Дружбой с Кушнером, всегда неровной, я дорожил, многие стихи его, хоть и с оговорками, любил. Благодарность к нему не утратил и после разрыва. Школу на Большевичке все мы прошли потрясающую. Тогда, в 1971-74 годах, неравенство было именно возрастное; разница 10 лет осознавалась в молодости как пропасть, да и достижения Кушнера были несомненны. Шутка ли: создать не свою манеру (она есть у каждого), а свое собственное стилистическое пространство. Бродский — и тот был стилистически ближе к тогдашнему усредненному стихотворцу, чем Кушнер. Не видел этого только слепой. Но в 1994-м я уже не чувствовал себя школяром, в мальчики не годился, дружбы с подразумеваемым неравенством не принял бы и от Пушкина; а Кушнер (как потом выяснилось) другой не понимал.

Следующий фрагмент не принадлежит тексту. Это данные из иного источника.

(* ===== verification/GoogleLoginProps.v ===== *)
(** What Google sign-in keeps: a state passes the callback's check at most once, and
    only one that was issued less than five minutes before, under any interleaving of
    logins and callbacks; and what the callback answers and changes on every branch. *)

From stdpp Require Import base gmap strings list fin_maps relations.
From Stdlib Require Import ZArith Lia String.
From S2P Require Import Prelude Prog Pool GoStrings Expiring Json RedisServer Jwt User Http Broker Addons GoogleLogin.
Import GoogleLogin.

Section Safety.
Context {S U K : Type} `{OneShotLaws S, !UserRepository U, JwtLib, UuidLib}.
Notation W := (World S U K).
Context (AuthCodeURL : Google.Provider -> string -> string).
Context (oauth_exchange : list (@Google.event K) -> string -> result K).
Context (http_get : list (@Google.event K) -> K -> string -> result (Z * result Google.UserInfo)).
Context (rand_Read : nat -> result string) (query : Request -> string -> string).
Context (provider : Google.Provider) (jwtCfg : Jwt.Config) (random : nat -> string).
(** Two draws of sixteen random bytes differ. *)
Context (rand_fresh : forall n m b, rand_Read n = Ok b -> rand_Read m = Ok b -> n = m).

Definition key (state : string) : string := (googleStatePrefix ++ state)%string.

(** A state known to Redis, or let through, at [t]: it was issued, and if its SET
    was acknowledged, less than five minutes before. *)
Definition covered (l : list event) (state : string) (t : Z) : Prop :=
  exists t0 ok, Issued state t0 ok ∈ l /\ (ok = true -> t < t0 + googleStateTTL).

Definition passed (l : list event) : list string :=
  omap (fun e => match e with Passed s _ => Some s | _ => None end) l.

Record state_inv (w : W) : Prop := MkInv {
  inv_once : NoDup (passed (log w));
  inv_gone : forall s t0 t, Passed s t0 ∈ log w -> clock w <= t -> stored (redis w) t (key s) = None;
  inv_live : forall s t, clock w <= t -> is_Some (stored (redis w) t (key s)) -> covered (log w) s t;
  inv_drawn : forall s t ok, Issued s t ok ∈ log w ->
    exists n b, (n < drawn w)%nat /\ rand_Read n = Ok b /\ s = hex_EncodeToString b;
  inv_passed : forall s t, Passed s t ∈ log w -> covered (log w) s t
}.

(** The permission to issue the state of a draw. *)
Definition minted (w : W) (n : nat) : Prop := (n < drawn w)%nat.
Definition spent (w : W) (n : nat) : Prop :=
  exists b t ok, rand_Read n = Ok b /\ Issued (hex_EncodeToString b) t ok ∈ log w.

Notation linear := (Pool.linear state_inv minted spent).
Notation passes := (Pool.passes minted spent).
Notation holds := (Pool.holds minted spent).

Lemma state_key_inj s s' : key s = key s' -> s = s'.
Proof. unfold key, googleStatePrefix. simpl. intros E. by simplify_eq. Qed.

Lemma passed_elem s l : s ∈ passed l <-> exists t, Passed s t ∈ l.
Proof.
  unfold passed. rewrite list_elem_of_omap. split.
  - intros ([s' t ok | s' t] & He & [= ->]). eauto.
  - intros [t Ht]. by exists (Passed s t).
Qed.

Lemma covered_mono l l' s t : (forall e, e ∈ l -> e ∈ l') -> covered l s t -> covered l' s t.
Proof. intros Hl (t0 & ok & Hin & Ht). exists t0, ok. auto. Qed.

(** ** Actions that leave the states alone *)

Definition frame (w w' : W) : Prop :=
  redis w' = redis w /\ log w' = log w /\ clock w <= clock w' /\ (drawn w <= drawn w')%nat.

Lemma frame_refl w : frame w w.
Proof. unfold frame. auto with lia. Qed.

Lemma frame_advance w : frame w (advance w).
Proof. unfold frame, advance. destruct (pace w); simpl; auto with lia. Qed.

Lemma frame_inv w w' : frame w w' -> state_inv w -> state_inv w'.
Proof.
  intros (Er & El & Hc & Hd) [I1 I2 I3 I4 I5]. split; rewrite ?El, ?Er.
  - done.
  - intros s t0 t Hp Ht. apply (I2 s t0); [done | lia].
  - intros s t Ht. apply I3. lia.
  - intros s t ok Hi. destruct (I4 s t ok Hi) as (n & b & Hn & Hr). exists n, b. split; [lia | done].
  - done.
Qed.

Lemma frame_passes h w w' : frame w w' -> holds w h -> passes h h w w'.
Proof.
  intros (Er & El & Hc & Hd) Hh. unfold Pool.passes, minted, spent. rewrite El.
  split; [intros t; lia |]. split; [by left |]. intros t Et. destruct (Hh t Et). split; [unfold minted in *; lia |].
  split; [done | by left].
Qed.

Lemma linear_ret {A} h (a : A) (Q : A -> option nat -> Prop) : Q a h -> linear h (Ret a : prog W A) Q.
Proof. done. Qed.

Lemma linear_frame {X} h (f : W -> X * W) Q :
  (forall w, frame w (f w).2) -> (forall x, Q x h) -> linear h (act f) Q.
Proof.
  intros Hf HQ. apply linear_act. intros w HJ Hh. split; [by eapply frame_inv |].
  exists h. split; [by apply frame_passes | done].
Qed.

Fixpoint framed {A} (m : prog W A) : Prop :=
  match m with
  | Ret _ => True
  | Act f k => (forall w, frame w (f w).2) /\ forall x, framed (k x)
  end.

Lemma linear_framed {A} h (m : prog W A) (Q : A -> option nat -> Prop) :
  framed m -> (forall a, Q a h) -> linear h m Q.
Proof.
  intros Hm HQ. induction m as [a | X f k IH]; [apply HQ |]. destruct Hm as [Hf Hk].
  intros w HJ Hh. split; [by eapply frame_inv |]. exists h. split; [by apply frame_passes |]. by apply IH.
Qed.

Lemma framed_bind {A B} (m : prog W A) (f : A -> prog W B) :
  framed m -> (forall a, framed (f a)) -> framed (bind m f).
Proof. intros Hm Hf. induction m as [a | X g k IH]; [apply Hf |]. destruct Hm as [Hg Hk]. split; auto. Qed.

Lemma framed_on_users {X} (f : U -> X * U) : framed (on_users f).
Proof.
  split; [| done]. intros w. unfold lift. destruct (f (users w)). unfold frame. simpl. auto with lia.
Qed.

Lemma framed_on_google {A} (m : prog (list (@Google.event K)) A) : framed (on_google m : prog W A).
Proof.
  induction m as [a | X f k IH]; [done |]. split; [| done].
  intros w. unfold lift. destruct (f (google w)). unfold frame. simpl. auto with lia.
Qed.

Lemma framed_draw : framed (act next_draw : prog W nat).
Proof. split; [| done]. intros w. unfold frame. simpl. auto with lia. Qed.

Lemma framed_sign subject roles : framed (sign jwtCfg random subject roles : prog W (result string)).
Proof.
  split; [| done]. intros w. pose proof (frame_advance w) as (? & ? & ? & ?). unfold frame. simpl.
  auto with lia.
Qed.

Lemma framed_upsertUser info : framed (upsertUser info : prog W (result User)).
Proof.
  apply framed_bind; [apply framed_on_users |]. intros [u | e]; [done |]. destruct (negb _); [done |].
  apply framed_bind; [apply framed_draw |]. intros n. apply framed_bind; [apply framed_on_users | done].
Qed.

(** ** Redeeming and issuing *)

Lemma TTL_px : px googleStateTTL = googleStateTTL.
Proof. reflexivity. Qed.

Lemma linear_redeem h state : linear h (redeem state : prog W (option error)) (fun _ _ => True).
Proof.
  apply linear_act. intros w0 HJ Hh. pose proof (frame_advance w0) as Hf. set (w := advance w0) in *.
  apply (frame_inv _ _ Hf) in HJ. destruct HJ as [I1 I2 I3 I4 I5].
  assert (Hpass : forall es s, Forall (fun e => match e with Passed _ _ => True | _ => False end) es ->
            passes h h w0 (set_redis s es w)).
  { intros es s Hes. pose proof (frame_passes h _ _ Hf Hh) as (P1 & P2 & P3).
    assert (Hsp : forall t, spent (set_redis s es w) t -> spent w t).
    { intros t (b & t0 & ok & Hr & [Hin | Hin]%elem_of_app); [| by exists b, t0, ok].
      rewrite Forall_forall in Hes. by apply Hes in Hin. }
    split; [exact P1 |]. split; [intros t Ht; by apply P2, Hsp |].
    intros t Et. destruct (P3 t Et) as (? & ? & ?). split; [done |]. split; [| done]. intros Hs. by apply Hsp in Hs. }
  cbv zeta. change (advance w0) with w. change (googleStatePrefix ++ state)%string with (key state).
  destruct (GETDEL (clock w) (key state) (redis w)) as [[v | e] s] eqn:E.
  - apply GETDEL_ok in E as Hok. destruct Hok as [Hst Hgone].
    split; [| exists h; split; [apply Hpass; by repeat constructor | done]].
    assert (Hnew : state ∉ passed (log w)).
    { intros [t Ht]%passed_elem. rewrite (I2 _ _ (clock w) Ht) in Hst; [done | lia]. }
    assert (Hold : forall s', s' <> state -> forall t, clock w <= t -> stored s t (key s') = stored (redis w) t (key s')).
    { intros s' Hne t Ht. pose proof (GETDEL_frame (clock w) (key state) (redis w) t (key s') Ht) as Hfr.
      rewrite E in Hfr. apply Hfr. by intros ?%state_key_inj. }
    split; simpl.
    + by apply NoDup_cons.
    + intros s' t0 t [[= -> ->] | Hp]%elem_of_cons Ht; [by apply Hgone |].
      rewrite Hold; [by apply (I2 s' t0) | | done]. intros ->. apply Hnew, passed_elem. eauto.
    + intros s' t Ht Hs. destruct (decide (s' = state)) as [-> | Hne].
      * rewrite Hgone in Hs by done. by destruct Hs.
      * rewrite Hold in Hs by done. eapply covered_mono; [| by apply I3]. intros e0 He0. by right.
    + intros s' t ok [? | Hi]%elem_of_cons; [done | by eapply I4].
    + intros s' t [[= -> ->] | Hp]%elem_of_cons; (eapply covered_mono; [intros e0 He0; by right |]).
      * apply I3; [lia | by exists v].
      * by apply I5.
  - split; [| exists h; split; [apply (Hpass []); constructor | done]].
    assert (Hle : forall s' t, clock w <= t -> stored s t (key s') = None \/ stored s t (key s') = stored (redis w) t (key s')).
    { intros s' t Ht. destruct (decide (s' = state)) as [-> | Hne]; [by eapply GETDEL_err |]. right.
      pose proof (GETDEL_frame (clock w) (key state) (redis w) t (key s') Ht) as Hfr.
      rewrite E in Hfr. apply Hfr. by intros ?%state_key_inj. }
    split; simpl; try done.
    + intros s' t0 t Hp Ht. destruct (Hle s' t Ht) as [-> | ->]; [done | by eapply I2].
    + intros s' t Ht Hs. destruct (Hle s' t Ht) as [El | El]; rewrite El in Hs; [by destruct Hs | by apply I3].
Qed.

Несколько лет подряд я приезжал в Питер в мае.

— Вы у нас появляетесь вместе с ласточками, — пошутил Кушнер у себя на Таврической при очередной встрече. Приглашал он меня всегда в компании Танкова и других младших. Угощение неизменно было жирное, а разговоры постные. Читались стихи, и Кушнер всегда просил меня оставить читанные мною, что и понятно: со слуха ведь иной раз не разберешь, а он глох год от году. Если я звонил ему не сразу по приезде, он упрекал меня, однако ж когда я пожелал привести с собою питерскую поэтессу Е. Е., его почитательницу, едва уступил моим уговорам. На Таврической принимали очень выборочно.

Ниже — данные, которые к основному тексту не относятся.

Lemma aside_ret {A} (x : A) : aside (Ret x).
Proof. by intros g. Qed.
Lemma aside_bind {A A'} (m : prog W A) (f : A -> prog W A') : aside m -> (forall x, aside (f x)) -> aside (bind m f).
Proof. intros Hm Hf g. apply keeps_bind; [apply Hm | intros x; apply Hf]. Qed.
Lemma aside_act {X} (f : W -> X * W) : (forall w, global_limiter (f w).2 = global_limiter w) -> aside (act f).
Proof. intros Hf g. apply keeps_act. intros w <-. apply Hf. Qed.
Lemma aside_run {A} (m : prog W A) (w : W) : aside m -> global_limiter (run m w).2 = global_limiter w.
Proof. intros Hm. by apply (keeps_run (fun w' => global_limiter w' = global_limiter w)). Qed.
Lemma aside_lift {S X} (get : W -> S) (put : S -> W -> W) (f : S -> X * S) :
  (forall s w, global_limiter (put s w) = global_limiter w) -> aside (act (lift get put f)).
Proof. intros Hp. apply aside_act. intros w. unfold lift. destruct (f (get w)) as [x s]. apply Hp. Qed.
Lemma aside_on_blacklist {X} (nil : X) (f : B -> X * B) : aside (act (on_blacklist nil f)).
Proof. apply aside_act. intros w. unfold on_blacklist. destruct (blacklist w) as [b |]; [by destruct (f b) | done]. Qed.
Lemma aside_now : aside time_Now.
Proof. apply aside_act. intros w. unfold tick. by destruct (pace w). Qed.
Lemma aside_draw : aside draw.
Proof. by apply aside_act. Qed.
Lemma aside_reads {X} (f : W -> X) : aside (reads f).
Proof. by apply aside_act. Qed.
Lemma aside_repo {X} (f : U -> X * U) : aside (on_repo f).
Proof. by apply aside_lift. Qed.

Create HintDb plant.
#[local] Hint Resolve aside_ret aside_on_blacklist aside_now aside_draw aside_reads aside_repo : plant.
#[local] Hint Extern 1 (aside (act (lift _ _ _))) => apply aside_lift; reflexivity : plant.

(** Through binds, branches and calls, down to the actions. *)
Ltac aside_go := cbv zeta; repeat
  first [ solve [eauto with plant]
        | apply aside_bind; [| intros ?]
        | match goal with |- aside (match ?x with _ => _ end) => destruct x end
        | progress cbv zeta ].

Lemma aside_Get {A} `{Json A} key : aside (cacher_Get (A := A) key).
Proof. unfold cacher_Get. aside_go. Qed.
Lemma aside_Set {A} `{Json A} key (v : A) ttl : aside (cacher_Set key v ttl).
Proof. unfold cacher_Set. aside_go. Qed.
Lemma aside_Del keys : aside (cacher_Del keys).
Proof. unfold cacher_Del. aside_go. Qed.
Lemma aside_Revoke jti ttl : aside (bl_Revoke jti ttl).
Proof. unfold bl_Revoke. aside_go. Qed.
Lemma aside_IsRevoked jti : aside (bl_IsRevoked jti).
Proof. unfold bl_IsRevoked. aside_go. Qed.
#[local] Hint Resolve aside_Get aside_Set aside_Del aside_Revoke aside_IsRevoked : plant.

(** The use cases. *)
Lemma aside_sign subject roles ty cfg : aside (auth_Sign random subject roles ty cfg).
Proof. unfold auth_Sign. aside_go. Qed.
Lemma aside_verify tok cfg : aside (auth_Verify tok cfg).
Proof. unfold auth_Verify. aside_go. Qed.
Lemma aside_until exp : aside (time_Until exp).
Proof. unfold time_Until. aside_go. Qed.
Lemma aside_version subject : aside (current_version subject).
Proof. unfold current_version. aside_go. Qed.
#[local] Hint Resolve aside_sign aside_verify aside_until aside_version : plant.
Lemma aside_pair subject email : aside (issueTokenPair random a subject email).
Proof. unfold issueTokenPair. aside_go. Qed.
#[local] Hint Resolve aside_pair : plant.
Lemma aside_Login req : aside (Login random a req).
Proof. unfold Login. aside_go. Qed.
Lemma aside_Refresh req : aside (Refresh random a req).
Proof. unfold Refresh. aside_go. Qed.
Lemma aside_revoke_rest claims : aside (revoke_rest claims).
Proof. unfold revoke_rest. aside_go. Qed.
#[local] Hint Resolve aside_revoke_rest : plant.
Lemma aside_Logout acc ref : aside (Logout a acc ref).
Proof. unfold Logout. aside_go. Qed.
Lemma aside_ForgotPassword req : aside (ForgotPassword req).
Proof. unfold ForgotPassword. aside_go. Qed.
Lemma aside_ResetPassword req : aside (ResetPassword a req).
Proof. unfold ResetPassword. aside_go. Qed.
Lemma aside_GetUser id : aside (GetUser id).
Proof. unfold GetUser. aside_go. Qed.
Lemma aside_ListUsersPaged req : aside (ListUsersPaged req).
Proof. unfold ListUsersPaged. aside_go. Qed.
Lemma aside_CreateUser req : aside (CreateUser req).
Proof. unfold CreateUser. aside_go. Qed.
Lemma aside_UpdateUser id req : aside (UpdateUser id req).
Proof. unfold UpdateUser. aside_go. Qed.
Lemma aside_DeleteUser id : aside (DeleteUser id).
Proof. unfold DeleteUser. aside_go. Qed.
#[local] Hint Resolve aside_Login aside_Refresh aside_Logout aside_ForgotPassword aside_ResetPassword aside_GetUser
  aside_ListUsersPaged aside_CreateUser aside_UpdateUser aside_DeleteUser : plant.

(** The handlers and the middlewares of the routes. *)
Definition asides (h : handler W) : Prop := forall c, aside (h c).

Lemma aside_with_body {A} (parsed : result A) fields c k :
  (forall req, aside (k req)) -> aside (with_body parsed fields c k).
Proof. intros Hk. unfold with_body. aside_go; apply Hk. Qed.
Lemma asides_Middleware cfg next : asides next -> asides (Middleware cfg next).
Proof. intros Hn c. unfold Middleware. aside_go; apply Hn. Qed.
Lemma asides_RequireRole roles next : asides next -> asides (RequireRole roles next).
Proof. intros Hn c. unfold RequireRole. aside_go; apply Hn. Qed.
Lemma asides_login_limiter next : asides next -> asides (loginLimiter next).
Proof. intros Hn c. unfold loginLimiter, RateLimiterWith. aside_go; apply Hn. Qed.
Lemma asides_write_limiter next : asides next -> asides (writeLimiter next).
Proof. intros Hn c. unfold writeLimiter, RateLimiterWith. aside_go; apply Hn. Qed.
Lemma asides_prodGuard next : asides next -> asides (prodGuard appEnv next).
Proof. intros Hn c. unfold prodGuard. aside_go; apply Hn. Qed.

Lemma asides_endpoints :
  Forall asides [handle_Login random a; handle_Refresh random a; handle_Logout a; handle_ForgotPassword appEnv;
    handle_ResetPassword a; handle_ListUsers; handle_GetUser; handle_CreateUser; handle_UpdateUser; handle_DeleteUser].
Proof.
  repeat (apply Forall_cons; split); [.. | done]; intros c;
    unfold handle_Login, handle_Refresh, handle_Logout, handle_ForgotPassword, handle_ResetPassword, handle_ListUsers,
      handle_GetUser, handle_CreateUser, handle_UpdateUser, handle_DeleteUser; cbv zeta;
    try (apply aside_with_body; intros req); aside_go.
Qed.

(** No route touches what the middlewares around it keep. *)
Lemma asides_Setup health metrics swagger (r : route) :
  asides health -> asides metrics -> asides swagger ->
  r ∈ Setup random a appEnv health metrics swagger -> asides (r_handler r).
Proof.
  intros Hh Hm Hs. pose proof asides_endpoints as He. repeat (apply Forall_cons in He as [? He]).
  assert (Hw : asides (welcomeHandler appEnv)) by (intros c g; exact I).
  revert r. apply (Forall_forall (fun r => asides (r_handler r))).
  unfold Setup, RegisterAuthRoutes, RegisterUserRoutes, delete_chain. cbv zeta. rewrite !Forall_app.
  split_and!; repeat (apply Forall_cons; split); try apply Forall_nil; cbn [r_handler];
    auto 6 using asides_Middleware, asides_RequireRole, asides_login_limiter, asides_write_limiter, asides_prodGuard.
Qed.
End Frames.

(** ** What the stack does to a request *)

Section Behaviour.
Context {jwt : JwtLib} {bcrypt : BcryptLib} {uuid : UuidLib} {val : ValidatorLib} {prs : Parsers}.
Context {C B U L : Type} `{!Cacher C, !Blacklist B, !UserRepository U, !Limiter L}.
Context (random : nat -> string) (a : authUseCase) (appEnv allowedOrigins : string).
Notation W := (World C B U (Plant L)).
Context (cors_New : CorsConfig -> handler W -> handler W) (helmet_New : HelmetConfig -> handler W -> handler W)
  (recover_New : RecoverConfig -> handler W -> handler W) (apmfiber_Middleware : handler W -> handler W).
Context (route_path : Ctx -> string) (extract : Request -> context) (context_request_id : Ctx -> string).
Notation stack := (stack allowedOrigins cors_New helmet_New recover_New apmfiber_Middleware route_path extract context_request_id).

(** A context in which only headers of the response and the request id were set. *)
Definition dressed (c c' : Ctx) : Prop :=
  request c' = request c /\ status c' = status c /\ resp_body c' = resp_body c /\ claims_local c' = claims_local c.

(** What fiber and the Elastic agent document: without a panic recover hands the request
    on; helmet sets headers and hands it on; cors does too, unless it is an OPTIONS
    request, which may be a preflight; the agent's middleware only records. *)
Context (recover_passes : forall cfg next c, recover_New cfg next c = next c).
Context (helmet_passes : forall cfg next c, exists c', dressed c c' /\ helmet_New cfg next c = next c').
Context (cors_passes : forall cfg next c, method (request c) <> "OPTIONS"%string ->
  exists c', dressed c c' /\ cors_New cfg next c = next c').
Context (apm_records : transparent apmfiber_Middleware).

Lemma dressed_refl c : dressed c c.
Proof. by split_and!. Qed.
Lemma dressed_trans c1 c2 c3 : dressed c1 c2 -> dressed c2 c3 -> dressed c1 c3.
Proof. intros (? & ? & ? & ?) (? & ? & ? & ?). split_and!; congruence. Qed.

(** Worlds that differ by the plant, the time and what was drawn. *)
Definition kept (w w' : W) : Prop :=
  cache w' = cache w /\ blacklist w' = blacklist w /\ repo w' = repo w /\ login_limiter w' = login_limiter w /\
  write_limiter w' = write_limiter w /\ (drawn w <= drawn w')%nat /\ clock w <= clock w'.

Lemma kept_refl w : kept w w.
Proof. by split_and!. Qed.
Lemma kept_trans w1 w2 w3 : kept w1 w2 -> kept w2 w3 -> kept w1 w3.
Proof. intros (? & ? & ? & ? & ? & ? & ?) (? & ? & ? & ? & ? & ? & ?). split_and!; try congruence; lia. Qed.
Lemma kept_tick (w : W) : kept w (tick w).2 /\ plant (tick w).2 = plant w /\ clock (tick w).2 = (tick w).1.
Proof. unfold tick. destruct (pace w); (split; [| done]); split_and!; simpl; lia || done. Qed.
Lemma kept_set_global x (w : W) : kept w (set_global x w).
Proof. by split_and!. Qed.

#[local] Hint Resolve kept_refl kept_set_global dressed_refl : plant.

Lemma wp_now (Q : Z -> W -> Prop) (w : W) :
  (forall w', kept w w' -> plant w' = plant w -> Q (clock w') w') -> wp time_Now Q w.
Proof.
  intros HQ. apply wp_act. intros t w' E. pose proof (kept_tick w) as (Hk & Hp & Ht). rewrite E in Hk, Hp, Ht.
  simpl in *. subst t. by apply HQ.
Qed.

(** Layer by layer. *)
Lemma wp_RequestID next c (Q : option error * Ctx -> W -> Prop) (w : W) :
  (forall c' w', dressed c c' -> kept w w' -> plant w' = plant w -> wp (next c') Q w') ->
  wp (Http.RequestID new_request_id next c) Q w.
Proof.
  intros HQ. unfold Http.RequestID. apply wp_bind.
  case_bool_decide; [| by apply wp_ret, HQ; [split_and! | |]].
  unfold new_request_id. apply wp_bind, wp_act. intros n w' [= <- <-]. apply wp_ret, HQ; [by split_and! | | done].
  split_and!; simpl; lia || done.
Qed.

Definition refused (verdict : result RateLimit.Result) : bool := match verdict with Ok res => negb (Allowed res) | Err _ => false end.
Definition too_many_answer (c : Ctx) : Prop := status c = 429 /\ resp_body c = Some too_many.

При каждой встрече я не переставал изумляться взаимодействию двух Александров Семеновичей, Кушнера и Танкова. Всё тут шло как по нотам. Каламбур, озорная шутка, веселый вздор (мне совершенно необходимые, расчищающие дорогу мысли) отсутствовали в этой питательной среде, были невозможны, не нужны. Меня то и дело одергивали. Во всем разные, эти двое сходились в одном: в какой-то священной серьезности, в жреческой степенности. Оба словно перед алтарем выступали, и ни на секунду нельзя было забыть, кто тут первосвященник. В воздухе висело единственно правильное учение: кружковая эстетика. Кто не с нами, тот не поэт. Созидались агиографии, большая и малая.

В 1997 году Кушнер приехал в Британию по делам, связанным с изданием его переводов, и неделю жил у меня в Боремвуде. Я привел его на русскую службу Би-Би-Си, взял у него разом три интервью для моей программы (впрок, в студийной предзаписи), после чего он пошел по рукам: многие хотели сделать его участником своих передач. К концу дня поэт заработал (и получил; гостям из России платили вперед) около восьмисот фунтов. Столько я в то время зарабатывал там в месяц.

По вечерам мы с ним гуляли в окрестностях моего дома. Говорили о многом, в основном о стихах и поэтах. Дружба, повторю, была со щербинкой и шла на убыль, но всё еще не обесценилась для меня. Держалась она, среди прочего, на одном важном пустячке: еще в 1991 году, в свой первый приезд в Лондон (в самый пик испуга России перед мнимой мощью эмиграции), Кушнер предложил мне называть его не по имени-отчеству, как это повелось во времена моего мальчишества, а просто Сашей. Сделал он это вовремя. Не случись этого, я бы стал тяготиться его обществом еще раньше.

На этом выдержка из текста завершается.